DiCarlo went on to name a long list of people involved in the day’s events by name, lauded the spirit of the town and expressed his best wishes for Amherstburg’s visitors before handing the mic over to Essex Member of Parliament Tracey Ramsey.

Ramsey took a different note in her address.

Stefan Coutu of Windsor plays Quidditch with his grandmother, Beth Dubeault.

She began by recounting her attendance at a citizenship ceremony earlier in the day.

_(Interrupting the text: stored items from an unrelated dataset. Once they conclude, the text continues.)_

(** The checks behind every licensed write of a row. *)
Definition op_checked (op : store_op) : Prop :=
  match op with
  | OpUpsertPool _ name spec => name = p_name spec /\ pool_checked spec
  | OpUpsertAllocation a => is_ok (allocation_validate a) = true
  | OpCreateUser _ u _ _ _ => is_k8s_name u = true
  | OpUpsertAssignment _ p r sc => assignment_checked p r sc
  | _ => True
  end.
Lemma licensed_checked seed s i r op : licensed seed s i r op -> op_checked op.
Proof. destruct op; try done; destruct r; cbn; try done; intros; destruct_and?; by subst. Qed.
Lemma account_checked i r op : account_licensed i r op -> op_checked op.
Proof. destruct op; try done; destruct r; cbn; try done; intros; destruct_and?; by subst. Qed.

(** Every stored row is one its route accepts. *)
Record rows_valid (s : InMemoryStore) : Prop := {
  rv_pools : map_Forall (fun name p => name = p_name (sp_spec p) /\ pool_checked (sp_spec p)) (m_pools s);
  rv_allocations : map_Forall (fun _ a => is_ok (allocation_validate a) = true) (m_allocations s);
  rv_users : map_Forall (fun name _ => is_k8s_name name = true) (m_local_users s);
  rv_assignments : map_Forall (fun _ a =>
    assignment_checked (ra_principal a) (ra_role a) (ra_scope a)) (m_assignments s);
}.

Lemma rows_valid_same s s' :
  m_pools s' = m_pools s -> m_allocations s' = m_allocations s ->
  m_local_users s' = m_local_users s -> m_assignments s' = m_assignments s ->
  rows_valid s -> rows_valid s'.
Proof. intros Hp Ha Hu Hr [? ? ? ?]. split; by rewrite ?Hp, ?Ha, ?Hu, ?Hr. Qed.

Lemma map_Forall_alter {K} `{Countable K} {V} (P : K -> V -> Prop) (f : V -> V) k (m : gmap K V) :
  (forall v, P k v -> P k (f v)) -> map_Forall P m -> map_Forall P (alter f k m).
Proof.
  intros Hf Hm j v Hj. destruct (decide (k = j)) as [<-|Hne].
  - rewrite lookup_alter_eq in Hj. apply fmap_Some in Hj as (v0 & Hv & ->). by apply Hf, Hm.
  - rewrite lookup_alter_ne in Hj by done. by apply Hm.
Qed.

“I stood proudly beside them and took that oath,” she said.  “Take a chance today as a family or by yourself to say that oath, to reaffirm your oath to Canada and the commitment that we have to our beautiful country.”

Ramsey went on to ask her listeners to “show (their) patriotism” through their purchasing power.  Canada returned fire last week in the so-called trade war the United States began by slapping duties on Canadian goods such as aluminum and steel.  Ottawa announced financial aid packages for affected Canadian industries and put its own tariffs in place amounting to $16.6 billion.

Rebecca Mickle sings as part of the Canada Day celebrations held at Fort Malden National Historic Site of Canada.

The dispute has brought out increasingly nationalist tones in Canada’s politicians, as well as declarations of solidarity with Canadian industry.  On the same day Ramsey spoke at Fort Malden, Prime Minister Justin Trudeau visited Leamington.

Southwestern Ontario is an area that will be particularly affected by the ongoing trade dispute, since its industries use and manufacture items that are being heavily taxed.

Ramsey said the Canada Day celebrations mark an opportunity for Canadians to make a change.

“Over this next year, I challenge us all to support one another and buy Canadian,” she said.